**The task**
Copy every line from the records below that holds the word "VInt".

Data extracted from a collection:

+ + + + +

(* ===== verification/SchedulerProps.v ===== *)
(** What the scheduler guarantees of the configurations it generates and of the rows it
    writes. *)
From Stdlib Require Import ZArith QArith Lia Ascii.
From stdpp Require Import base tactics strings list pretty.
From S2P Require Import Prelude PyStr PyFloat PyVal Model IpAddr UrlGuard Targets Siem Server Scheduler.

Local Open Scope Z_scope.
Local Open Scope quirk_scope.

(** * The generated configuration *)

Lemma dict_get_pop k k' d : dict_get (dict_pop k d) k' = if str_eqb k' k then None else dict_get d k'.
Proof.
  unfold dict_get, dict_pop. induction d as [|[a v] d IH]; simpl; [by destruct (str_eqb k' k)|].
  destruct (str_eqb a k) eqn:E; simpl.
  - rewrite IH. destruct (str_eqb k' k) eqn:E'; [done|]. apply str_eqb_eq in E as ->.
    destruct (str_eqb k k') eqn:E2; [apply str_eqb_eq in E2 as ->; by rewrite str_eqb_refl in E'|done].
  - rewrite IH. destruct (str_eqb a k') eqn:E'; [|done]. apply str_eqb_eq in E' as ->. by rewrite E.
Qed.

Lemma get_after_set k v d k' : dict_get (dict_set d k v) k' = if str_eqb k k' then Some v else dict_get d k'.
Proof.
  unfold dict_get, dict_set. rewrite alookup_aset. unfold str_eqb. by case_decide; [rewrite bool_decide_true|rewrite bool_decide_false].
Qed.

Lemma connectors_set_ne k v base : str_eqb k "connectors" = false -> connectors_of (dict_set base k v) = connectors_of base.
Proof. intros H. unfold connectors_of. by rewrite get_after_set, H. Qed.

+ + + + +

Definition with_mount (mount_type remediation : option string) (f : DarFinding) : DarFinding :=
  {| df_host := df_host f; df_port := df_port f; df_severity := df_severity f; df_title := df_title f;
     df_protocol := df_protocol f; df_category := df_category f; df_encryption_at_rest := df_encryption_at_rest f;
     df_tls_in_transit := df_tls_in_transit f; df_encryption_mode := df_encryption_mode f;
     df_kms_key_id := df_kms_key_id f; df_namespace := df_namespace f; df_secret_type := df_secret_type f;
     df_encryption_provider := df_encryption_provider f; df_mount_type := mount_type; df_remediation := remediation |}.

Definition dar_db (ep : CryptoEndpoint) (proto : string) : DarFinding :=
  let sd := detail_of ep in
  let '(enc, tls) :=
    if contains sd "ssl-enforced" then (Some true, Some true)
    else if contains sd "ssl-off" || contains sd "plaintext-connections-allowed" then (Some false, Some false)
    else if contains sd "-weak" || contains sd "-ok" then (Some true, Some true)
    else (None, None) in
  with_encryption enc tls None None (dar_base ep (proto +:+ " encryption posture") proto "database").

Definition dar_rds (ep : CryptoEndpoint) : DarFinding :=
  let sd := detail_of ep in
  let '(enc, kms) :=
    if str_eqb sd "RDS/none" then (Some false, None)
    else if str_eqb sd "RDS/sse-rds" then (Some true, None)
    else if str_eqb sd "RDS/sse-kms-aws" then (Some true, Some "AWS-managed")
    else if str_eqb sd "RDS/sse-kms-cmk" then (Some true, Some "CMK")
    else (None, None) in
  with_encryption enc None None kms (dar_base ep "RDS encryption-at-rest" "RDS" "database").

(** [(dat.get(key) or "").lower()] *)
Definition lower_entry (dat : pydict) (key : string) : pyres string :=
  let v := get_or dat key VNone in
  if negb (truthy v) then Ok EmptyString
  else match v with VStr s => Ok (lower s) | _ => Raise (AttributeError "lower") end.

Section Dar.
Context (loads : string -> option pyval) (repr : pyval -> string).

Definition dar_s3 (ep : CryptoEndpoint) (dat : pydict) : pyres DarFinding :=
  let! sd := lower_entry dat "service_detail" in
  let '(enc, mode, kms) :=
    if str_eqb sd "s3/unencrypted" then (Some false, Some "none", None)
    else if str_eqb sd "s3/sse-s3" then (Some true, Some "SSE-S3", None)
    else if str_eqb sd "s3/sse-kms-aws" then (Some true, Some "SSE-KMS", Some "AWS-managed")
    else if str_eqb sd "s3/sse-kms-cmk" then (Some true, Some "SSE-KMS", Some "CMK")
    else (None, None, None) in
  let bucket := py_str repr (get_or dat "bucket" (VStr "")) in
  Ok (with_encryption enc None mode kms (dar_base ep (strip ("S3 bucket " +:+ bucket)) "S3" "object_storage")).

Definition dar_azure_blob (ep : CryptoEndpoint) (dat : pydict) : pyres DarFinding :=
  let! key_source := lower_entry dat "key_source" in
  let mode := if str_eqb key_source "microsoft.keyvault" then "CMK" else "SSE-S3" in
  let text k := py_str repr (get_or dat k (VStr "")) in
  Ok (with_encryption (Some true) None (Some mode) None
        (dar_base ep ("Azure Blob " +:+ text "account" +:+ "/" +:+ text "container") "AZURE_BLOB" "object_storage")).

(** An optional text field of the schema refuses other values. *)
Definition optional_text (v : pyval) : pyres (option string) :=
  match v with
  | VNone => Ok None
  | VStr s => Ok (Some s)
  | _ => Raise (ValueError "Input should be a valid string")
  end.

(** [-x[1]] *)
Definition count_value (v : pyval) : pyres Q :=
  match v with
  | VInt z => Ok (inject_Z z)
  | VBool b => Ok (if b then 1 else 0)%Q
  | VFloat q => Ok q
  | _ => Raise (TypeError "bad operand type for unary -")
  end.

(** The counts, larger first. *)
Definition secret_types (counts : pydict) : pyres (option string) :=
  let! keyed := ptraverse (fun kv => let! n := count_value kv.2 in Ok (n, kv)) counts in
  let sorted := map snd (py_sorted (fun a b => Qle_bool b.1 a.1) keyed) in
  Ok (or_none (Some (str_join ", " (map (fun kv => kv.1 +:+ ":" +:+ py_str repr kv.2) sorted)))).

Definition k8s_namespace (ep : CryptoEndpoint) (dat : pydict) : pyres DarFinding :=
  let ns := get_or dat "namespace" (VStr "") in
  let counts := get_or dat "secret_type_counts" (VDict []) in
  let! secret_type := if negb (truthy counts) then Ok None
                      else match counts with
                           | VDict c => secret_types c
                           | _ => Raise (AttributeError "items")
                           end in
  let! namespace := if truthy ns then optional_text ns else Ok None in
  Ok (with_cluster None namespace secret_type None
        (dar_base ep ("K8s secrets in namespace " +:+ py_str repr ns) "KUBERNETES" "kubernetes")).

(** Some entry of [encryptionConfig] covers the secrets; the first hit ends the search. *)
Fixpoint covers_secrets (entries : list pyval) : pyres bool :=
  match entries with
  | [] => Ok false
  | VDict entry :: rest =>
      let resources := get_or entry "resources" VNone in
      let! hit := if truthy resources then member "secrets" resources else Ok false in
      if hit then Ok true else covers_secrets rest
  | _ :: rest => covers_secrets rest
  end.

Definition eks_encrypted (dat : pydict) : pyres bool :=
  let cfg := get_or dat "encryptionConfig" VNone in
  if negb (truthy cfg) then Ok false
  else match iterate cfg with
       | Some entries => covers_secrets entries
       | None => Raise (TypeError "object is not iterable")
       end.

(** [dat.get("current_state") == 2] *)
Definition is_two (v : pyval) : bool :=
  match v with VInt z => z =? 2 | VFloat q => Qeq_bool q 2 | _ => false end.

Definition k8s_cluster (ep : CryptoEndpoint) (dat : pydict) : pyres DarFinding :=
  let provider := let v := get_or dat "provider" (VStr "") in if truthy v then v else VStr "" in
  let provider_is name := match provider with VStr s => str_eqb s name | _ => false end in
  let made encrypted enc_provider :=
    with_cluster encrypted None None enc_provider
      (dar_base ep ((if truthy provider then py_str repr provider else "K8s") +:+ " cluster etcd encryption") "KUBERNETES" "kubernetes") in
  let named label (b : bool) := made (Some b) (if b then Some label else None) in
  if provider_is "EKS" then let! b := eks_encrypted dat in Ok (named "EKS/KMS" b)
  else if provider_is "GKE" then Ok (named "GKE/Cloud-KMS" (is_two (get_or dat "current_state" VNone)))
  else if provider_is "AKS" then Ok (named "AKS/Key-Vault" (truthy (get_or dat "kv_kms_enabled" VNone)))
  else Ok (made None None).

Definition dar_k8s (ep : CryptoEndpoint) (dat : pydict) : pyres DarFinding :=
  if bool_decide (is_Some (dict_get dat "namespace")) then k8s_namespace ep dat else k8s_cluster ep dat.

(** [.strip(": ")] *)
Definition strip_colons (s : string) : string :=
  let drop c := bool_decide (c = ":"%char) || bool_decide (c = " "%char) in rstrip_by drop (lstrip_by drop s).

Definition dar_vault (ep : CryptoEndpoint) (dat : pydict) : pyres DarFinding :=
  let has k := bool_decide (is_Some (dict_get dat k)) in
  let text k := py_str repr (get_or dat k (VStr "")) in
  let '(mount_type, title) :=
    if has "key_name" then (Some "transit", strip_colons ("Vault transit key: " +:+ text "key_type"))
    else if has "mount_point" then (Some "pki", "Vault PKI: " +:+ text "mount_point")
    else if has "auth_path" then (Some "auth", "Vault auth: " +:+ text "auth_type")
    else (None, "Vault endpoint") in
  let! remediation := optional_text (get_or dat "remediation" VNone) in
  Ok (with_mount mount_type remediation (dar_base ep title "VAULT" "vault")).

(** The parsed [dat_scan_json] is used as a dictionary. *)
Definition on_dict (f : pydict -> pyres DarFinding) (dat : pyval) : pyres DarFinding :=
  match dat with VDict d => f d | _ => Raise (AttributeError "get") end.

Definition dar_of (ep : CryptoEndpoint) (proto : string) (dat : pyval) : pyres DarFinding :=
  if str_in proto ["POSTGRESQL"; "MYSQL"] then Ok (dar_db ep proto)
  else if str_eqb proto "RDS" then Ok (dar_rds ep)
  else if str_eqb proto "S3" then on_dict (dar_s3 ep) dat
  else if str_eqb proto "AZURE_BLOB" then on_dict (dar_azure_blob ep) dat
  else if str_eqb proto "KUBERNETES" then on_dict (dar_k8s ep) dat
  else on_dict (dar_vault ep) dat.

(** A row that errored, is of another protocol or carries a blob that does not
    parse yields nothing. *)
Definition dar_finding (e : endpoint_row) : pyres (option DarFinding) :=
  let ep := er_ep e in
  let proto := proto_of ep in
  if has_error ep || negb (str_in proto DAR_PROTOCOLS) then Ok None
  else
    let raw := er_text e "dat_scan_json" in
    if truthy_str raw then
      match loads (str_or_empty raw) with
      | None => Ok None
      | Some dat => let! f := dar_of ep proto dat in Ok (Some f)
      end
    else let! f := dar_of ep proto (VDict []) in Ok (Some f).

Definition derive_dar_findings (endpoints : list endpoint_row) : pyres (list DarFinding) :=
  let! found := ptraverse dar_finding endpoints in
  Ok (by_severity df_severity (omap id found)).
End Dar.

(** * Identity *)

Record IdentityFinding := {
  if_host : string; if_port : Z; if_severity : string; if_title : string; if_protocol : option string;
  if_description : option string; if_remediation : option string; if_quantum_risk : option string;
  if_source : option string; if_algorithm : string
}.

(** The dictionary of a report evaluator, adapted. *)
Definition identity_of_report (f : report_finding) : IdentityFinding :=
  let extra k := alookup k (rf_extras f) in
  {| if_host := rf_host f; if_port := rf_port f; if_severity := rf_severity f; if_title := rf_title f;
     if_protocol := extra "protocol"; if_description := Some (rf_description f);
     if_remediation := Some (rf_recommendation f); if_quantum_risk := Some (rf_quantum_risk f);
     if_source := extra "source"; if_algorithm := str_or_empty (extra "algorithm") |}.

+ + + + +

**Finished exercise**
  | VInt z => Ok (inject_Z z)
  match v with VInt z => z =? 2 | VFloat q => Qeq_bool q 2 | _ => false end.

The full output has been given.